One of the most significant developments in Obrecht studies over the last twenty years has been the discovery of new datings and termini ante quem for several of the composer’s works. This has involved some unexpected surprises, notably in the case of Missa ‘Fortuna desperata’. This work had always been thought to be among Obrecht’s latest works, and is indeed remarkable for the breathtaking novelty of its conception (see example). Watermark evidence reveals that this piece must have circulated in Germany as early as 1489–93, along with several other masses that are closely related to it in style: Rose playsante, Je ne demande and the anonymous N’aray-je jamais. These masses, and several others like them, represent the core of Obrecht’s mass oeuvre, and share a contrapuntal idiom that was identified as the ‘mature style’ by Wegman (1994). Watermark evidence confirms that this style must have been fully developed by the early 1490s, around the midpoint of Obrecht’s professional career. It does not appear to have undergone significant changes until the very last years of his life. There are no direct models for the style in the works of other composers, nor does it seem to be anticipated in those Obrecht masses that can be securely dated in the late 1480s (De Sancto Donatiano, De Sancto Martino and Salve diva parens). As far as the masses are concerned, it is the most distinctively Obrechtian style, and the one for which he became internationally famous in the 1490s. It can be seen in some of the motets as well, most clearly in Inter preclarissimas virtutes.
That Obrecht’s mature style should have developed, and been brought to perfection in masses like Fortuna desperata and Rose playsante, at such an early stage in his career is indeed a remarkable discovery. It is one of two recent developments which have prompted a major reassessment of Obrecht’s historical position vis-à-vis Josquin – the other being the discovery that Josquin’s career started much later than previously thought, in the late 1470s rather than the late 1450s. Several significant Josquin pieces that had been dated before about 1480 to accommodate the two decades he was believed to be active in Milan (1459–79) must now be assumed to be much later. With few exceptions, their copying dates and termini ante quem do not predate the mid-1490s, that is, at least half a decade after Obrecht’s mature masses were already circulating in eastern Germany. In view of this, the emergence of Obrecht’s mature style in these masses, which include such masterpieces as Fortuna desperata, Rose playsante, Malheur me bat and Libenter gloriabor, must be regarded as one of the most important developments in the music history of the 1480s and 1490s.

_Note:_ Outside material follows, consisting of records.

(** Nothing is sent when the message may not be answered, while an answer is
    under way or was sent, or when the confirmation was refused. *)
Theorem answer_refused `{Host, Locale} t1 block onRespond readOnly now confirmed p c b :
  readOnly = true \/ Cards.busy c = true \/ confirmed = false -> Answer.answer t1 block onRespond readOnly now confirmed p c b = (c, b).
Proof.
  intros Hn.
  assert (forall expired pnd reply, Cards.respond readOnly expired confirmed pnd reply c = c) as Hr.
  { intros expired pnd reply. unfold Cards.respond, Cards.disabled.
    destruct Hn as [-> | [-> | ->]]; [done|by rewrite orb_true_r|by destruct (_ || _)]. }
  assert (Answer.press t1 block readOnly now confirmed p c = c) as Hp.
  { unfold Answer.press. destruct (block_type block), (block_action block), p; try done; try apply Hr.
    - destruct (Answer.candidate_at block i); [apply Hr|done].
    - destruct (Cards.handleSubmit _ _ _) as [|[cs r]]; [done|apply Hr]. }
  unfold Answer.answer. rewrite Hp. destruct (Cards.asked c) as [|[asked [x|]] rest]; [done..|].
  destruct (Nat.eqb_spec (length rest) (length ((asked, @None bool) :: rest))) as [El|]; [cbn in El; lia|done].
Qed.

(** * Properties *)

(** C5: From the button to the proposer's screen.  In a conversation that shows
    a valid proposal or task which may be answered, a button that is pressed
    and confirmed sends one message: from the recipient of the proposal to its
    sender, in its thread, signed, in answer to its id, sealed for the key the
    directory gives.  Wherever that message turns up in a conversation of a
    browser with the proposer's key, it is shown as the answer that was given:
    the accepted candidate with the times the proposal named, the candidates
    of a counter-proposal with its reason, or the refusal.  The card is done
    exactly when the message was sent, and can be used again otherwise. *)
Theorem answer_displayed `{Host, Locale, WebCrypto, !WebCryptoLaws, Env, !EnvLaws, BrowserEnv}
    (t : jstr -> jstr) (t1 : jstr -> option nat -> jstr) (t2 : jstr * option jstr -> jstr) (send : WebApi.SeedMessage -> BM unit)
    (rootId : jstr) (msg : Conversation.Thread.RenderableMessage) (block : A2AProtocolBlock) (p : Answer.Press) (reply : A2ARespondPayload)
    (card : Cards.Card) (now : Z) (resolved : list (jstr * jval)) (did : jstr) (priv signing : bytes) (b b1 b2 : Browser) :
  let e := Conversation.Thread.entry msg in
  let subj := Conversation.Thread.reply_subject t (Conversation.Thread.subjectText msg) in
  let readOnly := negb (canRespondToProtocol (Conversation.Thread.e_folder e) block now) in
  assertValidA2APayload block = Ok tt -> Forall unit_ok (block_id block) ->
  readOnly = false -> Cards.busy card = false -> reply_of t1 block p = Some reply -> press_ok t1 p ->
  text_ok subj -> (forall s, Forall unit_ok (t2 s)) ->
  WebApi.resolveRecipient WebApi.defaultApiClient (Conversation.Thread.e_sender_did e) b = (Ok (JObj resolved), b1) ->
  jget (JObj resolved) (js "did") = JStr did -> truthy_str did = true ->
  jget (JObj resolved) (js "encryption_public_key") = public_key_val priv ->
  SigningKeyring.getSigningPrivateKey (Conversation.Thread.e_recipient_did e) b1 = (Ok (Some (PrivateKey Ed25519 signing)), b2) ->
  exists m b3 summary ab,
    (let '(r, b4) := send m b3 in
     exists card', Answer.answer t1 block (Answer.onRespond t t2 rootId msg block send) readOnly now true p card b = (card', b4) /\
       match r with
       | Ok _ => Cards.pending card' = Cards.done_
       | Throw err => Cards.pending card' = Cards.idle /\ Cards.error card' = Some (err_message err)
       end) /\
    delivers m priv subj summary ab /\ block_reply_to ab = Some (block_id block) /\ signed_by m signing /\
    WebApi.sm_senderDid m = JStr (Conversation.Thread.e_recipient_did e) /\ WebApi.sm_recipientDid m = JStr did /\
    WebApi.sm_threadId m = JStr (default rootId (Conversation.Thread.e_thread_id e)) /\
    forall (texts : jstr -> jstr) (shown : Z -> jstr) (b' : Browser) e' c' v now' there,
      carries e' c' m -> ring_holds b' did priv ->
      exists msg' w, Conversation.Thread.render_message texts e' c' b' = (Ok msg', b') /\
        Conversation.Thread.subjectText msg' = subj /\
        Display.body_view texts shown v now' there msg' = Ok (Display.ProtocolBody w) /\ answer_told shown block p w.
Proof.
  intros e subj readOnly Hv Hid Hro Hbusy Er Hp Hs Ht2 Hres Hdid Ht Hkey Hsign.
  pose proof (reply_of_ok t1 block p reply Hv Hp Er) as Hok. destruct (reply_of_units t1 block p reply Hp Er) as (U1 & U2 & U3).
  destruct (proj1 (reply_payload_spec _ _) Hok) as (payload & Epay & Hvp & _).
  assert (json_okb payload = true) as Hj by (eapply reply_payload_json; [exact Hok|exact U1|by rewrite U2|by rewrite U3|exact Epay]).
  destruct (summary_ok t1 block p reply Hv Er) as [s Esum].
  set (input := SendInput (block_type block) reply (JStr (default rootId (Conversation.Thread.e_thread_id e))) (block_id block) subj (t2 s)
                  (Conversation.Thread.e_recipient_did e) (Conversation.Thread.e_sender_did e) None).
  destruct (protocol_reply_delivered input send resolved did priv signing payload b b1 b2 Hres Hdid Hkey Hsign Epay Hj Hs (Ht2 s) Hid)
    as (m & b3 & ab & E & D & S & Bt & Ba & Br & Bp & _ & Fs & Fr & Ft & _).
  destruct (press_asks t1 block now p card reply Er) as [pnd Ep]; [|exact Hbusy|].
  { intros Ea. destruct (block_type block) eqn:Et.
    - eapply answerable_fresh; [|exact Et]. subst readOnly. by apply negb_false_iff.
    - unfold reply_of in Er. by rewrite Et, Ea in Er. }
  exists m, b3, (t2 s), ab. split_and!; try done.
  - unfold Answer.answer. rewrite Hro, Ep. cbn [Cards.asked]. rewrite Nat.eqb_refl.
    unfold Answer.onRespond, Conversation.Thread.handleProtocolRespond.
    erewrite bind_ok by (by rewrite Esum). fold e subj input. rewrite E. destruct (send m b3) as [[[]|err] b4]; by eexists.
  - intros texts shown b' e' c' v now' there Hcar Hring.
    assert (assertValidA2APayload ab = Ok tt) as Hval by (apply payload_spec; by rewrite Bt, Ba, Bp).
    destruct (delivered_displayed texts shown m did priv subj (t2 s) ab b' e' c' v now' there D Hs (reply_subject_re _ _) Hval Hcar Fr Ht Hring)
      as (msg' & w & Em & Es & Ew & T). exists msg', w. split_and!; try done. by eapply answer_tells.
Qed.

(** The second time of the sample proposal is accepted. *)
Definition sample_message : Conversation.Thread.RenderableMessage :=
  Conversation.Thread.Rendered
    (Conversation.Thread.EntryOf (js "m1") (js "2026-05-01T00:00:00Z") (js "did:key:zP") None (js "did:key:zV") (Some (js "t1")) [] (js "inbox"))
    (js "Planning") (js "Planning") Visibility.readable (Some (block_to_val sample_proposal)).

Example answer_displayed_witness :
  let _ := plain_host in let _ := tokyo in
  let _ := reply_env (json_stringify (JObj sample_directory)) in let _ := open_browser in
  let there := with_ring RecipientRing (Ring {[js "did:key:zP" := PrivateKey X25519 (replicate 32 9)]} true) new_profile in
  exists m e c msg w, carries e c m /\ signed_by m (replicate 32 5) /\
    Conversation.Thread.render_message (fun k => k) e c there = (Ok msg, there) /\
    Display.body_view (fun k => k) dec_of_Z (Conversation.Thread.ViewOf [] None None ∅ []) 0 Cards.mounted msg = Ok (Display.ProtocolBody (OutcomeCard w)) /\
    o_said w = Some (say_with "a2a.acceptedAt" "time" (js "1777975200000 – 1777978800000")).
Proof.
  intros ho lo en br there.
  pose (b := with_ring SigningRing (Ring {[js "did:key:zV" := PrivateKey Ed25519 (replicate 32 5)]} true) new_profile).
  pose (send := fun m => WebApi.seedMessage WebApi.defaultApiClient m ;; mret tt).
  destruct (WebApi.resolveRecipient WebApi.defaultApiClient (js "did:key:zP") b) as [r b1] eqn:E.
  assert (r = Ok (JObj sample_directory) /\
    SigningKeyring.getSigningPrivateKey (js "did:key:zV") b1 = (Ok (Some (PrivateKey Ed25519 (replicate 32 5))), b1)) as [-> E2].
  { vm_compute in E. injection E as <- <-. split; reflexivity. }
  destruct (Answer.candidate_at sample_proposal 1) as [cand|] eqn:Ec; [|done].
  destruct (answer_displayed (fun k => k) (fun k _ => k) (fun _ => js "Accepted") send (js "m1") sample_message sample_proposal (Answer.Accept 1)
    (Reply RAccept (Some cand) None None None None) Cards.mounted 0 sample_directory (js "did:key:zP") (replicate 32 9) (replicate 32 5) b b1 b1)
    as (m & b3 & summary & ab & _ & _ & _ & S & _ & Hm & _ & D).
  - by vm_compute.
  - apply forallb_units. by vm_compute.
  - by vm_compute.
  - by vm_compute.
  - unfold reply_of. cbn [block_type block_action sample_proposal]. by rewrite Ec.
  - done.
  - apply (bool_decide_eq_true_1 (text_ok _)). by vm_compute.
  - intros s. apply forallb_units. by vm_compute.
  - exact E.
  - reflexivity.
  - reflexivity.
  - reflexivity.
  - exact E2.
  - set (e := Conversation.Thread.EntryOf (js "m2") (js "2026-05-02T00:00:00Z") (js "did:key:zV") None (js "did:key:zP") None
                (WebApi.sm_subjectEncrypted m) (js "inbox")).
    set (c := Conversation.Thread.ContentOf (WebApi.sm_encryptedContent m) (WebApi.sm_encryptedKey m) None None None None (WebApi.sm_contentType m)).
    assert (carries e c m) as Hcar by (split; try reflexivity; by rewrite Hm).
    destruct (D (fun k => k) dec_of_Z there e c (Conversation.Thread.ViewOf [] None None ∅ []) 0 Cards.mounted Hcar)
      as (msg & w & Em & _ & Ew & (w' & -> & cand' & label & Ec' & Hl & _ & Hsaid)); [by split|].
    exists m, e, c, msg, w'. split; [exact Hcar|]. split; [exact S|]. split; [exact Em|]. split; [exact Ew|].
    rewrite Hsaid. destruct Hl as (s & e' & a & a' & Es & Ee & Ea & Ea' & ->).
    vm_compute in Ec'. injection Ec' as <-. vm_compute in Es, Ee. injection Es as <-. injection Ee as <-.
    vm_compute in Ea, Ea'. injection Ea as <-. injection Ea' as <-. by vm_compute.
Defined.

Quite how Obrecht arrived at his mature style is hard to determine, since so few of his remaining works can be dated on external grounds. It is possible to suggest datings based on internal, stylistic evidence, but these are inevitably open to the danger of circularity: although our perception of Obrecht’s compositional development should ideally be based on a secure chronology of his works, we may never be able to arrive at a chronology without some hypothetical idea of how he developed as a composer. Then there is the additional problem (which may affect the motets more than the masses) that Obrecht’s stylistic choices at any point may have been dictated by context and function rather than by purely compositional considerations. Despite these caveats, however, there are several works for which it can be plausibly suggested that they must be early – mainly because they rely on compositional conventions that were current in the 1470s and disappeared in the next decade. A good example is the Missa ‘Petrus apostolus’. Despite the late date of its main source, a German print of 1539, the style of this setting is a faithful imitation of Busnoys’ masses L’homme armé and O crux lignum triumphale (both of which began to circulate in the 1470s). Like these latter works, its contrapuntal idiom is exceedingly smooth and polished, yet has a quality of urgency and drive that derives from the persistent tendency (so typical of Busnoys) to create and resolve suspended dissonances between pairs of voices in quasi-cadential fashion. (This quality had been notably absent in Ockeghem’s masses from the 1460s and 1470s, such as De plus en plus or Ecce ancilla Domini, whose dense layers of sound typically moved at glacial pace.) Given the likelihood that Obrecht was personally acquainted with Busnoys by the late 1460s, it stands to reason that he would have modelled his first efforts after the masses for which the latter had become most famous. Of course, it cannot be ruled out that the Missa ‘Petrus apostolus’ might have been composed at a later date, though in that case it would have represented a consciously historicizing gesture, or at least an attempt to emulate an identifiable older style.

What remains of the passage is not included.